É irônico, mas algo que vem martelando na minha cabeça desde que assisti a Sociedade do Medo é como essa produção, dirigida por Adriana L. Dutra, é medrosa. O longa-metragem, que chega aos cinemas nesta quinta-feira, 20, tem uma proposta bem simples: explicar o que é o tal do medo e como ele, principalmente, se tornou um instrumento eficaz de poder na sociedade.
A partir disso, dá para falar sobre muitas coisas e, acima de tudo, ir da reflexão para a prática. Da ideia para a ação. Afinal, depois desfilar alguns dos maiores pensadores na frente de sua câmera, Adriana tinha espaço para mostrar com profundidade como isso está se entranhando na vida cotidiana de hoje. Do agora. Mas não é isso que acontece: o filme, do nada, se acovarda.
Sociedade do Medo, por exemplo, nunca cita diretamente a sociedade do medo de Jair Bolsonaro -- oras, tem algum ícone brasileiro que trabalhe mais com o medo do que ele? Parece que a cineasta não aceita que é preciso ir além e prefere, sem muita razão de ser, ficar só na teoria. É cansativo, quase uma aula na faculdade. A profundidade, tão prometida, nunca chega na tela.
Pode até ser uma tentativa de fazer com que o filme não fique velho ou evitar dar nome ao inimigo -- sem falar de políticos tão perigosos, seus nomes e ideias morrem mais cedo. Mas isso acaba sendo contraproducente. O documentário, evitando essa temporalização, dificulta a reflexão e acaba tornando tudo mais etéreo. Apesar de exemplos recentes, não há sua origem.
Pior: Adriana também não afina a linguagem, fazendo com que Sociedade do Medo seja uma produção refém daquele formato tão convencional de documentários para televisão. Especialistas falam ao longo de vários minutos, aparecem imagens de arquivo, os especialistas voltam. É cansativo e mostra como a profundidade é apenas prometida, nunca alcançada.

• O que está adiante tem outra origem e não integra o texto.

(* ===== verification/WsClient.v ===== *)
(** [internal/graphql/subscription/handler.go]: the WebSocket of GraphQL
    subscriptions. One connection is a state machine of its reader, one worker
    for each subscription and the broker of [PubSub], in any interleaving; other
    connections and publishers move the broker. A context is named by the number
    of its worker. *)
From S2P Require Import Prelude GoStrings Json Depth PubSub.

Definition wsMaxSubsPerClient : nat := 64.
Definition maxSubscriptionQueryDepth : Z := 15.

(** ** Origins *)

Definition makeOriginChecker (allowedOrigins : list string) (origin : string) : bool :=
  match allowedOrigins with
  | [] | ["*"] => true
  | _ => is_empty origin || existsb (String.eqb origin) allowedOrigins
  end.

(** ** A connection *)

Record wsMessage := { m_id : string; m_type : string; m_payload : string }.
Record subscribePayload := { Query : string; Variables : obj; OperationName : string }.

(** What is written. *)
Inductive reply :=
| RAck | RPong
| RNext (id data : string)
| RErrors (id errors : string)
| RError (id message : string)
| RComplete (id : string).

(** Where the goroutine of a subscription is. *)
Inductive stage :=
| Starting
| Listening (sub : string)
| Leaving (sub : string)
| Completing
| Removing.
Record worker := { w_id : string; w_payload : subscribePayload; w_stage : stage }.

Record wsClient := {
  reading : bool; open_ : bool; close_done : bool; initialized : bool;
  subscriptions : gmap string nat; cancelled : gset nat; workers : gmap nat worker; next_ctx : nat;
  replies : list reply
}.

Definition new_client : wsClient :=
  {| reading := true; open_ := true; close_done := false; initialized := false; subscriptions := ∅; cancelled := ∅;
     workers := ∅; next_ctx := 0; replies := [] |}.

(** A message is written when the connection is open and the write [ok]. *)
Definition write (ok : bool) (m : reply) (c : wsClient) : wsClient :=
  {| reading := reading c; open_ := open_ c; close_done := close_done c; initialized := initialized c;
     subscriptions := subscriptions c; cancelled := cancelled c; workers := workers c; next_ctx := next_ctx c;
     replies := if open_ c && ok then replies c ++ [m] else replies c |}.

Definition with_init (c : wsClient) : wsClient :=
  {| reading := reading c; open_ := open_ c; close_done := close_done c; initialized := true;
     subscriptions := subscriptions c; cancelled := cancelled c; workers := workers c; next_ctx := next_ctx c;
     replies := replies c |}.
Definition with_workers (ws : gmap nat worker) (c : wsClient) : wsClient :=
  {| reading := reading c; open_ := open_ c; close_done := close_done c; initialized := initialized c;
     subscriptions := subscriptions c; cancelled := cancelled c; workers := ws; next_ctx := next_ctx c;
     replies := replies c |}.
Definition register (id : string) (p : subscribePayload) (c : wsClient) : wsClient :=
  {| reading := reading c; open_ := open_ c; close_done := close_done c; initialized := initialized c;
     subscriptions := <[id := next_ctx c]> (subscriptions c); cancelled := cancelled c;
     workers := <[next_ctx c := {| w_id := id; w_payload := p; w_stage := Starting |}]> (workers c);
     next_ctx := S (next_ctx c); replies := replies c |}.

(** [cancel()] of the context and [delete] of the entry. *)
Definition cancelSubscription (id : string) (c : wsClient) : wsClient :=
  match subscriptions c !! id with
  | Some k => {| reading := reading c; open_ := open_ c; close_done := close_done c; initialized := initialized c;
                 subscriptions := delete id (subscriptions c); cancelled := {[k]} ∪ cancelled c; workers := workers c;
                 next_ctx := next_ctx c; replies := replies c |}
  | None => c
  end.
Definition close (c : wsClient) : wsClient :=
  if close_done c then c
  else {| reading := reading c; open_ := false; close_done := true; initialized := initialized c; subscriptions := ∅;
          cancelled := list_to_set (snd <$> map_to_list (subscriptions c)) ∪ cancelled c; workers := workers c;
          next_ctx := next_ctx c; replies := replies c |}.

Section Connection.
(** The parser of queries, package json on frames and payloads, and the
    execution of a query on an event: its errors or its data. *)
Context (parse : string -> option (list Definition_)) (decode : string -> option wsMessage)
  (decode_payload : string -> option subscribePayload)
  (execute : subscribePayload -> RecordEvent -> string + string).

Definition handleSubscribe (ok : bool) (msg : wsMessage) (c : wsClient) : wsClient :=
  match decode_payload (m_payload msg) with
  | None => write ok (RError (m_id msg) "Invalid subscribe payload") c
  | Some payload =>
      match Check_ parse (Query payload) maxSubscriptionQueryDepth with
      | Err _ => write ok (RError (m_id msg) "Query too deeply nested") c
      | Ok _ =>
          if Nat.leb wsMaxSubsPerClient (size (subscriptions c))
          then write ok (RError (m_id msg) "Too many subscriptions on this connection") c
          else match subscriptions c !! m_id msg with
               | Some _ => write ok (RError (m_id msg) "Subscription ID already in use") c
               | None => register (m_id msg) payload c
               end
      end
  end.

Enfim: Sociedade do Medo até tem seus méritos, refletindo sobre um assunto que poucas vezes é tão destrinchado e pensado. Mas fica a tristeza e o pensamento de que é um documentário que poderia ir além. Ser mais aguerrido, mais profundo, mais intenso. Há boas intenções, e isso é muito claro. Só que fica a sensação de que é uma boa intenção que, uma pena, morre na praia.